Coppa Italia Dilettanti, la Deliese accede agli ottavi. De Giorgio però avverte: «Serve più cinismo, in Eccellenza non sono ammesse leggerezze»
Il direttore sportivo frena gli entusiasmi dopo il 6-1 al Cittanova che vale gli ottavi: «Bella vittoria, ma la testa va al debutto con il Soriano Fabrizia»
Una prova di forza travolgente regala alla Deliese il pass per gli ottavi di finale della Coppa Italia Dilettanti. La compagine amaranto – reduce dalla finale della scorsa edizione persa solo contro il Dbr Luzzi – travolge il Cittanova con un rotondo 6-1, centrando il primato nel proprio triangolare. Nonostante l'avvio in salita firmato dalla rete a sorpresa di Perazzo dopo sei minuti, i ragazzi di mister Andrea Parentela hanno preso il largo grazie alla doppietta di capitan Carbone e ai sigilli di Santos, Sarantnelli, Tedesco e Romano.
A dispetto del punteggio tennistico, però, a gettare acqua sul fuoco nel post-gara è il direttore sportivo Antonio De Giorgio, concentrato più sui dettagli da perfezionare che sul trionfo finale.
«Sotto porta serve più cinismo»
Il dirigente amaranto ha analizzato con lucidità le disattenzioni iniziali della squadra, evidenziando gli aspetti su cui lavorare immediatamente in vista dei prossimi impegni ufficiali: «Abbiamo cominciato con due clamorose palle gol che non abbiamo saputo concretizzare e poi, di conseguenza, siamo stati puniti con il loro gol», ha sottolineato De Giorgio a fine gara. «Noi però abbiamo continuato a giocare, collezionando una marea di occasioni non sfruttate. Su questo dobbiamo essere più cinici sotto porta perché il campionato di Eccellenza, appena inizierà la stagione, non ci concederà questo tipo di leggerezze».

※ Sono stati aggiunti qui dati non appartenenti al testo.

(** ** Merge engine: shape of the merged timeline *)

Section MergeShape.
Import Py Objects Merge.


Lemma merge_reports_ok (rs : list (LabReport.t ref)) :
  forall h m,
    state_ok h m ->
    state_ok (fst (fold_left merge_report rs (h, m)))
             (snd (fold_left merge_report rs (h, m))).
Proof.
  induction rs as [|r rs IH]; intros h m Hok; cbn [fold_left]; [exact Hok|].
  pose proof (merge_report_ok h m r Hok) as H1.
  destruct (merge_report (h, m) r) as [h1 m1]. apply IH, H1.
Qed.

Lemma state_ok_empty (h : store) : state_ok h [].
Proof. split; [exact I | constructor]. Qed.

(** The final accumulator of [merge_reports] is well formed. *)
Lemma merge_reports_final_ok (h : store) (rs : list (LabReport.t ref)) :
  state_ok (fst (fold_left merge_report rs (h, [])))
           (snd (fold_left merge_report rs (h, []))).
Proof. apply merge_reports_ok, state_ok_empty. Qed.

Lemma in_assemble (h : store) (m : merged_dict) (x : LabAnalyte.t ref) :
  In x (assemble h m) ->
  exists K t od,
    In (K, (t, od)) m /\ x = LabAnalyte.with_observations (sorted_refs h od) t.
Proof.
  unfold assemble. intros H. apply in_map_iff in H.
  destruct H as [[K [t od]] [<- Hin]]. exists K, t, od. split; [exact Hin | reflexivity].
Qed.




End MergeShape.



Section MergeComplete.
Import Py Objects Merge Invariants.


End MergeComplete.



(** X18: the last report of any list wins: every observation of the last
    report is represented in the result by an observation tagged with that
    report's image id, whatever the earlier reports held under the same
    keys. *)
Theorem X18_last_of_many_reports_wins (h : Objects.store)
  (rs : list (LabReport.t Objects.ref)) (r : LabReport.t Objects.ref)
  (a : LabAnalyte.t Objects.ref) (o : Objects.ref) :
  In a (analytes_of r) -> In o (LabAnalyte.observations a) ->
  exists m l,
    filter (fun x => Py.text_eqb (Merge._merge_key x) (Merge._merge_key a))
      (snd (Merge.merge_reports h (rs ++ [r]))) = [m] /\
    filter
      (fun x =>
         Merge.obs_key_eqb (Merge._obs_key (fst (Merge.merge_reports h (rs ++ [r])) x))
           (Merge._obs_key (h o)))
      (LabAnalyte.observations m) = [l] /\
    Observation.source_image_id (fst (Merge.merge_reports h (rs ++ [r])) l)
    = LabReport.source_image_id r.
Proof.
  intros Ha Ho. rewrite merge_reports_eq. cbn [fst snd].
  rewrite fold_left_app. cbn [fold_left].
  apply (last_report_tags h (fold_left Merge.merge_report rs (h, [])) r
           (Merge._merge_key a) a o (Merge._obs_key (h o))).
  - apply merge_reports_final_ok.
  - pose proof (merge_reports_skeleton rs h []) as Hsk. cbv zeta in Hsk. apply Hsk.
  - exact Ha.
  - reflexivity.
  - exact Ho.
  - apply obs_key_eqb_refl.
Qed.

Lemma X18_last_of_many_reports_wins_witness :
  exists m l,
    filter (fun x => Py.text_eqb (Merge._merge_key x) (Merge._merge_key (sodium [2%nat])))
      (snd (Merge.merge_reports
              (store_of_list [plain_obs 1 140; plain_obs 1 140; plain_obs 1 140])
              ([_make_report "img1" [sodium [0%nat]];
                _make_report "img2" [sodium [1%nat]]]
               ++ [_make_report "img3" [sodium [2%nat]]])))
    = [m] /\
    filter
      (fun x =>
         Merge.obs_key_eqb
           (Merge._obs_key
              (fst (Merge.merge_reports
                      (store_of_list [plain_obs 1 140; plain_obs 1 140; plain_obs 1 140])
                      ([_make_report "img1" [sodium [0%nat]];
                        _make_report "img2" [sodium [1%nat]]]
                       ++ [_make_report "img3" [sodium [2%nat]]])) x))
           (Merge._obs_key
              (store_of_list [plain_obs 1 140; plain_obs 1 140; plain_obs 1 140] 2%nat)))
      (LabAnalyte.observations m)
    = [l] /\
    Observation.source_image_id
      (fst (Merge.merge_reports
              (store_of_list [plain_obs 1 140; plain_obs 1 140; plain_obs 1 140])
              ([_make_report "img1" [sodium [0%nat]];
                _make_report "img2" [sodium [1%nat]]]
               ++ [_make_report "img3" [sodium [2%nat]]])) l)
    = LabReport.source_image_id (_make_report "img3" [sodium [2%nat]]).
Proof.
  apply (X18_last_of_many_reports_wins
           (store_of_list [plain_obs 1 140; plain_obs 1 140; plain_obs 1 140])
           [_make_report "img1" [sodium [0%nat]];
            _make_report "img2" [sodium [1%nat]]]
           (_make_report "img3" [sodium [2%nat]]) (sodium [2%nat]) 2%nat).
  - left. reflexivity.
  - left. reflexivity.
Defined.

(** ** Merge engine: provenance and frame *)

Section ProvenanceFacts.
Import Py Objects Merge Invariants.
Variable refs : ref -> Prop.
Variable ids : text -> Prop.
Variable analytes : LabAnalyte.t ref -> Prop.

Lemma od_from_touched (sid : text) (h h' : store) (od : obs_dict) :
  touched sid h h' -> ids sid -> od_from refs ids h od -> od_from refs ids h' od.
Proof.
  intros Ht Hsid. unfold od_from. apply Forall_impl. intros [k l] [Hr Hi]. cbn in *.
  split; [exact Hr|]. destruct (Ht l) as [-> | ->]; [exact Hi | exact Hsid].
Qed.

Lemma entry_from_touched (sid : text) (h h' : store)
  (e : text * (LabAnalyte.t ref * obs_dict)) :
  touched sid h h' -> ids sid ->
  entry_from refs ids analytes h e -> entry_from refs ids analytes h' e.
Proof.
  intros Ht Hsid [Ha Hod]. split; [exact Ha|].
  eapply od_from_touched; eassumption.
Qed.

Lemma merge_observations_from (sid : text) (os : list ref) :
  ids sid -> (forall o, In o os -> refs o) ->
  forall h od,
    od_from refs ids h od ->
    od_from refs ids (fst (fold_left (merge_observation sid) os (h, od)))
      (snd (fold_left (merge_observation sid) os (h, od))) /\
    (forall l, ~ refs l ->
       fst (fold_left (merge_observation sid) os (h, od)) l = h l).
Proof.
  intros Hsid. induction os as [|o os IH]; intros Hos h od Hod; cbn [fold_left].
  - split; [exact Hod | reflexivity].
  - rewrite merge_observation_eq.
    assert (Ho : refs o) by (apply Hos; left; reflexivity).
    destruct (IH (fun x Hx => Hos x (or_intror Hx))
                (store_set h o (Observation.set_source_image_id sid (h o)))
                (odict_set obs_key_eqb od (_obs_key (h o)) o)) as [H1 H2].
    + apply (Forall_odict_set _ _ obs_key_eqb obs_key_eqb_refl).
      * intros k0 _. cbn. split; [exact Ho|].
        unfold store_set. rewrite Nat.eqb_refl. exact Hsid.
      * eapply od_from_touched; [apply store_set_touched | exact Hsid | exact Hod].
    + split; [exact H1|]. intros l Hl.
      eapply eq_trans; [exact (H2 l Hl)|].
      unfold store_set. destruct (Nat.eqb l o) eqn:E; [|reflexivity].
      apply Nat.eqb_eq in E. subst l. contradiction.
Qed.

Lemma with_key_from (h : store) (m : merged_dict) (a : LabAnalyte.t ref) :
  analytes a ->
  Forall (entry_from refs ids analytes h) m ->
  Forall (entry_from refs ids analytes h) (with_key m a).
Proof.
  intros Ha Hall. unfold with_key.
  destruct (odict_get text_eqb m (_merge_key a)); [exact Hall|].
  apply (Forall_odict_set _ _ text_eqb text_eqb_refl); [|exact Hall].
  intros k0 _. split; cbn.
  - exists a. split; [exact Ha | reflexivity].
  - constructor.
Qed.

Lemma merge_analyte_from (sid : text) (h0 h : store) (m : merged_dict)
  (a : LabAnalyte.t ref) :
  ids sid -> analytes a -> (forall o, In o (LabAnalyte.observations a) -> refs o) ->
  state_from refs ids analytes h0 (h, m) ->
  state_from refs ids analytes h0 (merge_analyte sid (h, m) a).
Proof.
  intros Hsid Ha Hos [Hframe Hall]. cbn [fst snd] in *.
  destruct (with_key_present m a) as (t & od & Hget).
  rewrite (merge_analyte_eq sid h m a t od Hget).
  pose proof (with_key_from h m a Ha Hall) as Hall1.
  destruct (odict_get_in _ _ text_eqb _ _ _ Hget) as (k0 & Hin & _).
  rewrite Forall_forall in Hall1. pose proof (Hall1 _ Hin) as [Ht Hod].
  cbn [fst snd] in Ht, Hod.
  destruct (merge_observations_from sid (LabAnalyte.observations a) Hsid Hos h od Hod)
    as [Hod' Hfr].
  pose proof (proj1 (merge_observations_keys sid (LabAnalyte.observations a) h od)) as Htd.
  cbv zeta in Htd.
  split; cbn [fst snd].
  - intros l Hl. rewrite (Hfr l Hl). apply Hframe, Hl.
  - apply (Forall_odict_set _ _ text_eqb text_eqb_refl).
    + intros k1 _. split; [exact Ht | exact Hod'].
    + apply Forall_forall. intros e He.
      eapply entry_from_touched; [exact Htd | exact Hsid | apply Hall1, He].
Qed.

Lemma merge_analytes_from (sid : text) (h0 : store) (l : list (LabAnalyte.t ref)) :
  ids sid ->
  (forall a, In a l ->
     analytes a /\ forall o, In o (LabAnalyte.observations a) -> refs o) ->
  forall st,
    state_from refs ids analytes h0 st ->
    state_from refs ids analytes h0 (fold_left (merge_analyte sid) l st).
Proof.
  intros Hsid. induction l as [|a l IH]; intros Hl st Hst; cbn [fold_left]; [exact Hst|].
  apply IH; [intros x Hx; apply Hl; right; exact Hx|].
  destruct st as [h m]. destruct (Hl a (or_introl eq_refl)) as [Ha Hos].
  apply merge_analyte_from; assumption.
Qed.

Lemma merge_report_from (h0 : store) (r : LabReport.t ref) :
  ids (LabReport.source_image_id r) ->
  (forall a, In a (analytes_of r) ->
     analytes a /\ forall o, In o (LabAnalyte.observations a) -> refs o) ->
  forall st,
    state_from refs ids analytes h0 st ->
    state_from refs ids analytes h0 (merge_report st r).
Proof.
  unfold merge_report, analytes_of. generalize (LabReport.source_image_id r) as sid.
  intros sid Hsid. induction (LabReport.panels r) as [|p ps IH]; intros Hl st Hst;
    cbn [fold_left]; [exact Hst|].
  apply IH.
  - intros a Ha. apply Hl. cbn [flat_map]. apply in_or_app. right. exact Ha.
  - unfold merge_panel. apply merge_analytes_from; [exact Hsid | | exact Hst].
    intros a Ha. apply Hl. cbn [flat_map]. apply in_or_app. left. exact Ha.
Qed.

Lemma merge_reports_from (h0 : store) (rs : list (LabReport.t ref)) :
  (forall r, In r rs ->
     ids (LabReport.source_image_id r) /\
     forall a, In a (analytes_of r) ->
       analytes a /\ forall o, In o (LabAnalyte.observations a) -> refs o) ->
  forall st,
    state_from refs ids analytes h0 st ->
    state_from refs ids analytes h0 (fold_left merge_report rs st).
Proof.
  induction rs as [|r rs IH]; intros Hl st Hst; cbn [fold_left]; [exact Hst|].
  apply IH; [intros x Hx; apply Hl; right; exact Hx|].
  destruct (Hl r (or_introl eq_refl)) as [Hid Ha].
  apply merge_report_from; assumption.
Qed.
End ProvenanceFacts.

Section FrameFacts.
Import Py Objects Merge Invariants.

Lemma only_tag_refl (h : store) : only_tag h h.
Proof. intros l. destruct (h l). reflexivity. Qed.

Lemma only_tag_touched (sid : text) (h1 h2 h3 : store) :
  only_tag h1 h2 -> touched sid h2 h3 -> only_tag h1 h3.
Proof.
  intros H12 H23 l. destruct (H23 l) as [-> | ->]; [apply H12|].
  rewrite (H12 l). reflexivity.
Qed.

Lemma merge_report_touched (h : store) (m : merged_dict) (r : LabReport.t ref) :
  touched (LabReport.source_image_id r) h (fst (merge_report (h, m) r)).
Proof.
  pose proof (merge_panels_skeleton (LabReport.source_image_id r)
                (LabReport.panels r) h m) as H.
  cbv zeta in H. apply H.
Qed.

Lemma merge_reports_only_tag (rs : list (LabReport.t ref)) :
  forall h0 st, only_tag h0 (fst st) -> only_tag h0 (fst (fold_left merge_report rs st)).
Proof.
  induction rs as [|r rs IH]; intros h0 st H; cbn [fold_left]; [exact H|].
  apply IH. destruct st as [h m]. cbn [fst] in H.
  eapply only_tag_touched; [exact H | apply merge_report_touched].
Qed.

Lemma in_sorted_refs (h : store) (od : obs_dict) (l : ref) :
  In l (sorted_refs h od) -> exists k, In (k, l) od.
Proof.
  unfold sorted_refs, odict_values. intros H.
  apply (proj1 (sorted_in _ _ _ _)) in H. apply in_map_iff in H.
  destruct H as [[k l'] [E Hin]]. cbn in E. subst l'. exists k. exact Hin.
Qed.
End FrameFacts.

Domenica il ritorno in Eccellenza dopo vent'anni
I riflettori sono infatti già puntati sul grande appuntamento del prossimo weekend, che segnerà lo storico ritorno della Deliese nel massimo torneo regionale a distanza di ben vent'anni dall'ultima apparizione. L'esordio si preannuncia subito probante contro il Soriano Fabrizia:
«Quella rossoblù è una squadra che negli ultimi cinque anni ha sempre chiuso nelle zone alte di classifica, quindi sarà tutta un'altra partita rispetto a questa», ha concluso il ds amaranto. «Da domenica prossima inizierà il calcio vero, lì avremo l'occasione per capire a che livello siamo in un campionato che ci vede con l'etichetta di matricola».